Las joyas y la gastronomía, una combinación perfecta

Al parecer, el diseño, la joyería y la gastronomía se encuentran en unión perfecta para diversos artistas, por lo que, no solo Manresa nos ofrece el lujo de la marca TOUS de Rosa Tous, vicepresidenta de Tous y su directora Alba Tous, sino que el grupo Puerta Sevilla, conjuntamente con la Cátedra de Gastronomía de Andalucía y la Escuela de Joyería de Córdoba, presentaron el proyecto turístico Artisan. 

Quien es el responsable del grupo, Alberto Rosales, específico que la iniciativa les permitió a los visitantes «conocer la historia de Córdoba a través de la gastronomía y de la joyería», tales elementos resultan esenciales al momento de conocer tanto la cultura local como sus tradiciones.

Ante tal evento, Rosales manifestó: «nuestra política es hacer feliz a la gente comiendo, y para eso nos basamos en las experiencias», sobre todo mediante elementos como lo es el vino, el aceite y los caballos, elementos que «hacen que la gente se introduzca en un mundo distinto». Para esta ocasión, se hizo uso de «los artesanos del fuego» a fin de poder realizar un «viaje cultural» en forma conjunta.

Esta fue una iniciativa que consistió principalmente en la elaboración de un menú con el que acercaran «a las culturas prerromanas, romana, visigoda e islámica con platos relacionados».

Los encuentros tuvieron lugar en el restaurante Puerta Sevilla, donde además, se pudo gozar de actuaciones artísticas y los tres diseños ganadores del concurso Artisan 2020.

Los menús estuvieron acompañados de exposiciones que funcionaron como nexo entre los platos que fueron llevados a la mesa en conjunción con el resto de elementos que completan la experiencia.

A dicho certamen se presentaron los estudiantes de la Escuela de Joyería de Córdoba, donde las galardonadas fueron Regina Millán con Brazalete Fusión, Angélica Rubio con Pendientes Temptation y Flor Albelda con  Llavero gastrojóyico. Estos diseños serán incorporados a los encuentros de Artisan con el objetivo de  complementar el menú y la experiencia.

El director de la Cátedra de Gastronomía de Andalucía, Rafael Moreno, destacó que esta fusión de ambos mundos, es decir, la gastronomía y la joyería, con el que se intenta explorar la historia cordobesa «es una idea atractiva».

Sin embargo, también matizó que «las recetas tienen que tener una coherencia y una relación real con Córdoba». Concretamente, afirmó que «los platos se tienen que presentar con un relato, explicando a qué época corresponde y cuál es su importancia dentro de la historia y la cultura». 
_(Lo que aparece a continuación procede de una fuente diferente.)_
(** * Access resolution and visibility predicates of tududi

    A shallow embedding of [backend/services/permissionsService.js]:
    [getSharedUidsForUser], [getAccess] and [ownershipOrPermissionWhere],
    over a snapshot of the four tables the service reads
    ([Project], [Task], [Note], [Permission]) and the admin oracle
    [isAdmin] of [rolesService]. *)

From Stdlib Require Import ZArith List String Bool Lia.
Import ListNotations.

Local Open Scope string_scope.
Local Open Scope Z_scope.

(** ** Access levels: [const ACCESS = { NONE, RO, RW, ADMIN }] *)

Module ACCESS.
Definition NONE : string := "none".
Definition RO : string := "ro".
Definition RW : string := "rw".
Definition ADMIN : string := "admin".
End ACCESS.

(** ** The tables, restricted to the attributes the service reads *)

Record ProjectRow := mkProject {
  p_id : Z;
  p_uid : string;
  p_user_id : Z
}.

(** A row of [Task] or of [Note]: both models are read through the same
    attributes, [uid], [user_id] and the nullable [project_id]. *)
Record ItemRow := mkItem {
  i_uid : string;
  i_user_id : Z;
  i_project_id : option Z
}.

Record PermissionRow := mkPermission {
  perm_user_id : Z;
  perm_resource_type : string;
  perm_resource_uid : string;
  perm_access_level : string
}.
Otro aspecto relacionado con la iniciativa es «la adaptación de los platos al gusto actual», ya que es posible «rescatar los platos» de las diferentes etapas «cambiando la receta para que pueda ser el gusto de los turistas».

Así mismo, y en el caso de la joya «aparece como un elemento que muestra la evolución de los procesos artesanales», que podrían ser emparejados con los gastronómicos, y que resultan un claro ejemplo de la evolución de las costumbres y con las que se realzan las características fundamentales de determinadas zonas en una cultura. 

Otro ejemplo de esta combinación fue  «Enjoyable», un proyecto donde estas dos en disciplinas que parecen distantes la joyería y la gastronomía llegan a fusionarse de la mano del joyero Isidoro Hernández y del chef Mario Sandoval.

La colección está conformada por cinco piezas -una sortija, una pulsera, un colgante, unos pendientes y un par de gemelos- la misma la protagonizan grandes piezas de cuarzo rutilado, siendo esta una piedra que es muy apreciada en la joyería debido a su belleza y disparidad de tipos.

La principal característica a destacar es el rutilo, unas inclusiones bifásicas compuestas por una cavidad rellena de líquido y una burbuja de gas, que le dan forma a unos finísimos hilos color cobre que la atraviesan, denominados cabellos de Venus.

El empleo del cuarzo, de diversos tamaños y tallas, en compañía del oro blanco y pequeños pavés de diamantes, dotaron a las piezas de un aspecto bastante contemporáneo y muy fresco.

Para esta ocasión, se unió a las joyas la alta gastronomía, pues el conocido cocinero Mario Sandoval, dueño de una estrella Michelín, elaboró una serie de platos que estaban inspirados en las formas y las texturas de las joyas, pero además, en las doce hierbas de la fórmula de la ginebra.